Some surgeries, such as a knee replacement, require physical therapy while other patients, such as those undergoing TURP, may be discharged with instructions to “take it easy.” Pain after surgery is a good indication of whether or not the patient is trying to do too much. Pain should be manageable with the prescribed pain medication. After you are discharged from the hospital, you may be transferred to a nursing facility or visited in your home by an at-home nurse to check on your condition. If you are prescribed physical therapy, Partners offers many options with a range of intensity. You may be visited by an at-home physical therapist before moving to an outpatient clinic. If you need more intensive care, you may be referred to our rehab hospital Spaulding. You may also be encouraged to do exercises or stretches on their own either in between appointments or after their appointments have ended. The recovery process will be different for everyone, but doctors will be able to give a more personalized estimation for the time and intensity of the rehab process depending on your health and which procedure you are having.

How do I benefit after my treatment by answering PROMs?

PROMs is used to track your progress after treatment. The questions in PROMs questionnaires systematically track the recovery progress. By looking at these, physicians can ensure that each patient is achieving the expected outcomes. It’s important that we identify patients who aren’t doing as well as we expect so we see if there’s something additional or different that we need to do to improve their outcomes.

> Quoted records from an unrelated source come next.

(* ===== verification/IncidentNotify.v ===== *)
(** Incident notifications: the outbox table (db/incident.go) and the notifier
    (notifications/incidents.go, [incidentDetails] of
    notifications/notifications.go).

    The answer of a destination's client to one send is a parameter, as for
    alerts.  PagerDuty and Opsgenie hold one incident per key, so the notifier
    works out from what it stored before which critical and which warning key
    are open there. *)

From S2P Require Export IncidentStore.
From Stdlib Require Import Ascii String ZArith Lia.
Local Open Scope string_scope.
Local Open Scope Z_scope.

Record IncidentNotification := {
  inc_ProjectId : string;
  inc_ApplicationId : ApplicationId;
  inc_IncidentKey : string;
  inc_Status : Z;
  inc_Destination : Destination;
  inc_Timestamp : Z;
  inc_SentAt : Z;
  inc_ExternalKey : string;
  inc_Details : option IncidentNotificationDetails
}.

Definition inc_set_external_key (k : string) (n : IncidentNotification) : IncidentNotification :=
  {| inc_ProjectId := inc_ProjectId n; inc_ApplicationId := inc_ApplicationId n; inc_IncidentKey := inc_IncidentKey n;
     inc_Status := inc_Status n; inc_Destination := inc_Destination n; inc_Timestamp := inc_Timestamp n;
     inc_SentAt := inc_SentAt n; inc_ExternalKey := k; inc_Details := inc_Details n |}.
Definition inc_set_sent_at (t : Z) (n : IncidentNotification) : IncidentNotification :=
  {| inc_ProjectId := inc_ProjectId n; inc_ApplicationId := inc_ApplicationId n; inc_IncidentKey := inc_IncidentKey n;
     inc_Status := inc_Status n; inc_Destination := inc_Destination n; inc_Timestamp := inc_Timestamp n;
     inc_SentAt := t; inc_ExternalKey := inc_ExternalKey n; inc_Details := inc_Details n |}.
Definition inc_set_message (status : Z) (key : string) (d : option IncidentNotificationDetails) (n : IncidentNotification) : IncidentNotification :=
  {| inc_ProjectId := inc_ProjectId n; inc_ApplicationId := inc_ApplicationId n; inc_IncidentKey := inc_IncidentKey n;
     inc_Status := status; inc_Destination := inc_Destination n; inc_Timestamp := inc_Timestamp n;
     inc_SentAt := inc_SentAt n; inc_ExternalKey := key; inc_Details := d |}.

Definition inc_row (n : IncidentNotification) : IncidentNotificationRow :=
  {| in_project_id := inc_ProjectId n; in_application_id := AppIdString (inc_ApplicationId n);
     in_incident_key := inc_IncidentKey n; in_status := inc_Status n; in_destination := dest_Value (inc_Destination n);
     in_timestamp := inc_Timestamp n; in_sent_at := 0; in_external_key := inc_ExternalKey n; in_details := inc_Details n |}.

Definition inc_scan (r : IncidentNotificationRow) : option IncidentNotification :=
  match scan_app_id (in_project_id r) (in_application_id r) with
  | None => None
  | Some id =>
      Some {| inc_ProjectId := in_project_id r; inc_ApplicationId := id; inc_IncidentKey := in_incident_key r;
              inc_Status := in_status r; inc_Destination := dest_Scan (in_destination r); inc_Timestamp := in_timestamp r;
              inc_SentAt := 0; inc_ExternalKey := in_external_key r; inc_Details := in_details r |}
  end.

(** ORDER BY project_id, application_id, incident_key, timestamp *)
Definition inc_unsent_order (a b : IncidentNotificationRow) : bool :=
  match lex (String.compare (in_project_id a) (in_project_id b))
         (lex (String.compare (in_application_id a) (in_application_id b))
            (lex (String.compare (in_incident_key a) (in_incident_key b)) (in_timestamp a ?= in_timestamp b))) with
  | Gt => false | _ => true
  end.
Definition inc_by_timestamp (a b : IncidentNotificationRow) : bool := in_timestamp a <=? in_timestamp b.

Definition inc_same (n : IncidentNotification) (r : IncidentNotificationRow) : bool :=
  String.eqb (in_project_id r) (inc_ProjectId n) && String.eqb (in_incident_key r) (inc_IncidentKey n)
  && String.eqb (in_destination r) (dest_Value (inc_Destination n)).
Definition inc_key (n : IncidentNotification) (r : IncidentNotificationRow) : bool :=
  inc_same n r && (in_timestamp r =? inc_Timestamp n).
Definition inc_previous_of (n : IncidentNotification) (r : IncidentNotificationRow) : bool :=
  inc_same n r && (in_timestamp r <? inc_Timestamp n).

Definition inc_row_set_sent (sent : Z) (key : string) (r : IncidentNotificationRow) : IncidentNotificationRow :=
  {| in_project_id := in_project_id r; in_application_id := in_application_id r; in_incident_key := in_incident_key r;
     in_status := in_status r; in_destination := in_destination r; in_timestamp := in_timestamp r;
     in_sent_at := sent; in_external_key := key; in_details := in_details r |}.

Class IncidentDelivery := { delivery_send_incident : nat → IncidentNotification → string + string }.

(** The loop of [getOpenIncidents]: the critical and the warning key open at
    the destination. *)
Definition open_step (keys : string * string) (prev : IncidentNotification) : string * string :=
  let '(critical, warning) := keys in
  if inc_Status prev =? Status.CRITICAL then (inc_ExternalKey prev, warning)
  else if inc_Status prev =? Status.WARNING then (critical, inc_ExternalKey prev)
  else if inc_Status prev =? Status.OK then
    if String.eqb warning (inc_ExternalKey prev) then (critical, "")
    else if String.eqb critical (inc_ExternalKey prev) then ("", warning) else keys
  else keys.
Definition open_keys (prevs : list IncidentNotification) : string * string := foldl open_step ("", "") prevs.

Definition inc_thread_key (n : IncidentNotification) (prevs : list IncidentNotification) : IncidentNotification :=
  foldl (λ n pn, if String.eqb (inc_ExternalKey pn) "" then n else inc_set_external_key (inc_ExternalKey pn) n) n prevs.

Section notifier.
Context `{Env} `{Delivery} `{IncidentDelivery} `{LogParser} {Mem : Type}.

Definition PutIncidentNotification (n : IncidentNotification) : M Mem (string + unit) :=
  update (with_incident_notification (λ rows, (rows ++ [inc_row n])%list)).
Definition UpdateIncidentNotification (n : IncidentNotification) : M Mem (string + unit) :=
  update (with_incident_notification (update_where (inc_key n) (inc_row_set_sent (inc_SentAt n) (inc_ExternalKey n)))).
Definition GetNotSentIncidentNotifications (from : Z) : M Mem (string + list IncidentNotification) :=
  select (λ t, scan_all inc_scan
    (order_by inc_unsent_order (where_ (λ r, (from <=? in_timestamp r) && (in_sent_at r =? 0)) (t_incident_notification t)))).
Definition GetPreviousIncidentNotifications (n : IncidentNotification) : M Mem (string + list IncidentNotification) :=
  select (λ t, scan_all inc_scan (order_by inc_by_timestamp (where_ (inc_previous_of n) (t_incident_notification t)))).

(** The checks behind an incident that is still open, the SLO report apart. *)
Definition incident_reports (app : Application) : list (string * string * string) :=
  flat_map (λ r,
    if String.eqb (rep_Name r) AuditReportSLO then []
    else (λ ch, (rep_Name r, ch_Title ch,
                 if bool_decide (StringSet.Len (ch_Details ch) = 0%nat) then ch_Message ch
                 else (ch_Message ch ++ " (" ++ GoStrings.Join (StringSet.Items (ch_Details ch)) "; " ++ ")")%string))
         <$> where_ (λ ch, negb (ch_Status ch <? Status.WARNING)) (rep_Checks r)) (app_Reports app).

Definition incidentDetails (app : Application) (i : ApplicationIncident) : option IncidentNotificationDetails :=
  let reports := if Resolved i then [] else incident_reports app in
  match reports, i_RCA i with
  | [], None => None
  | _, rca =>
      let ok := match rca with Some r => String.eqb (rca_Status r) "OK" | None => false end in
      let field (f : RCA → string) := match rca with Some r => if ok then f r else "" | None => "" end in
      Some {| ind_Reports := reports; ind_RCASummary := field rca_ShortSummary; ind_RCARemediations := field rca_ImmediateFixes |}
  end.

Definition getOpenIncidents (n : IncidentNotification) : M Mem (string + string * string) :=
  prevs ← GetPreviousIncidentNotifications n;
  mret (match prevs with inl err => inl err | inr prevs => inr (open_keys prevs) end).

Definition inc_onOpen (externalKey : string) (n : IncidentNotification) (details : option IncidentNotificationDetails) : M Mem unit :=
  _ ← PutIncidentNotification (inc_set_message (inc_Status n) externalKey details n); mret tt.
Definition inc_onResolve (externalKey : string) (n : IncidentNotification) (details : option IncidentNotificationDetails) : M Mem unit :=
  _ ← PutIncidentNotification (inc_set_message Status.OK externalKey details n); mret tt.

Definition incident_external_key (project : Project) (i : ApplicationIncident) : string :=
  (p_Id project ++ ":" ++ i_Key i ++ ":" ++ Status.ToString (i_Severity i))%string.
Definition incident_notification (now : Z) (project : Project) (app : Application) (i : ApplicationIncident) (d : Destination) : IncidentNotification :=
  {| inc_ProjectId := p_Id project; inc_ApplicationId := app_Id app; inc_IncidentKey := i_Key i; inc_Status := i_Severity i;
     inc_Destination := d; inc_Timestamp := now; inc_SentAt := 0; inc_ExternalKey := ""; inc_Details := None |}.

(** [onResolve] of a key, when it is open. *)
Definition resolve_key (key : string) (n : IncidentNotification) : M Mem unit :=
  if String.eqb key "" then mret tt else inc_onResolve key n None.

Definition enqueue_incident (now : Z) (project : Project) (app : Application) (i : ApplicationIncident) (d : Destination) : M Mem unit :=
  let n := incident_notification now project app i d in
  let t := d_IntegrationType d in
  if String.eqb t IntegrationTypeSlack || String.eqb t IntegrationTypeTeams || String.eqb t IntegrationTypeWebhook then
    if Resolved i then inc_onResolve "" n (incidentDetails app i) else inc_onOpen "" n (incidentDetails app i)
  else if String.eqb t IntegrationTypePagerduty || String.eqb t IntegrationTypeOpsgenie then
    r ← getOpenIncidents n;
    match r with
    | inl _ => mret tt
    | inr (openCriticalKey, openWarningKey) =>
        let externalKey := incident_external_key project i in
        if Resolved i then _ ← resolve_key openCriticalKey n; resolve_key openWarningKey n
        else if i_Severity i =? Status.WARNING then
          _ ← resolve_key openCriticalKey n; inc_onOpen externalKey n (incidentDetails app i)
        else if i_Severity i =? Status.CRITICAL then inc_onOpen externalKey n (incidentDetails app i)
        else mret tt
    end
  else mret tt.

Definition SendIncident (n : IncidentNotification) : M Mem (string + string) := ask (λ k, delivery_send_incident k n).
Definition inc_dkey (n : IncidentNotification) : string * Destination := (inc_ProjectId n, inc_Destination n).
Definition inc_sent_record : Type := IncidentNotification * bool.

Definition send_one_incident (project : Project) (n : IncidentNotification) : M Mem (option string * IncidentNotification * list inc_sent_record) :=
  if getClient (inc_Destination n) (p_Integrations project) NotificationTypeIncident then
    n ← (if String.eqb (d_IntegrationType (inc_Destination n)) IntegrationTypeSlack then
           prevs ← GetPreviousIncidentNotifications n;
           mret (match prevs with inl _ => n | inr prevs => inc_thread_key n prevs end)
         else mret n);
    r ← SendIncident n;
    match r with
    | inl err => mret (Some err, n, [(n, false)])
    | inr key => mret (None, inc_set_external_key key n, [(n, true)])
    end
  else mret (None, n, []).

Fixpoint send_incident_loop (projects : list Project) (notifications : list IncidentNotification)
    (failedDestinations : list (string * Destination)) : M Mem (list inc_sent_record) :=
  match notifications with
  | [] => mret []
  | n :: notifications =>
      if bool_decide (inc_dkey n ∈ failedDestinations) then send_incident_loop projects notifications failedDestinations
      else
        match List.find (λ p, String.eqb (p_Id p) (inc_ProjectId n)) projects with
        | None => send_incident_loop projects notifications failedDestinations
        | Some project =>
            r ← send_one_incident project n;
            let '(sendErr, n', sent) := r in
            match sendErr with
            | Some _ =>
                rest ← send_incident_loop projects notifications (inc_dkey n :: failedDestinations);
                mret (sent ++ rest)%list
            | None =>
                now ← Now;
                _ ← UpdateIncidentNotification (inc_set_sent_at now n');
                rest ← send_incident_loop projects notifications failedDestinations;
                mret (sent ++ rest)%list
            end
        end
  end.

Definition sendIncidents : M Mem (list inc_sent_record) :=
  ps ← GetProjects;
  match ps with
  | inl _ => mret []
  | inr [] => mret []
  | inr projects =>
      now ← Now;
      r ← GetNotSentIncidentNotifications (Time.Add now (wrap64 (- retryWindow)));
      match r with
      | inl _ => mret []
      | inr notifications => send_incident_loop projects notifications []
      end
  end.

Definition EnqueueIncident (project : Project) (app : Application) (i : ApplicationIncident) (now : Z) : M Mem unit :=
  match GetApplicationCategories project !! app_Category app with
  | None => mret tt
  | Some c =>
      let s := ns_Incidents (ac_NotificationSettings c) in
      if ks_Enabled s then
        _ ← forM_ (destinations s) (enqueue_incident now project app i);
        _ ← sendIncidents;
        mret tt
      else mret tt
  end.

End notifier.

How long until I’m back to normal?

“Normal” is different for everyone and it depends on your treatment. Recovery from surgery can take up to a year. Physical therapy is an ongoing process, and even after a long period of time you may not feel like you’re at 100%. However, even if you find you can’t run a marathon you should still see marked improvements in your health — being able to walk up the stairs without a problem, standing for a significant amount of time without being in pain, or being able to sleep through the night. If you feel that your condition is not as good as you hoped or expected, talk to your doctor. There may be additional options like increased physical therapy, different medication, or surgical options that may improve your condition further.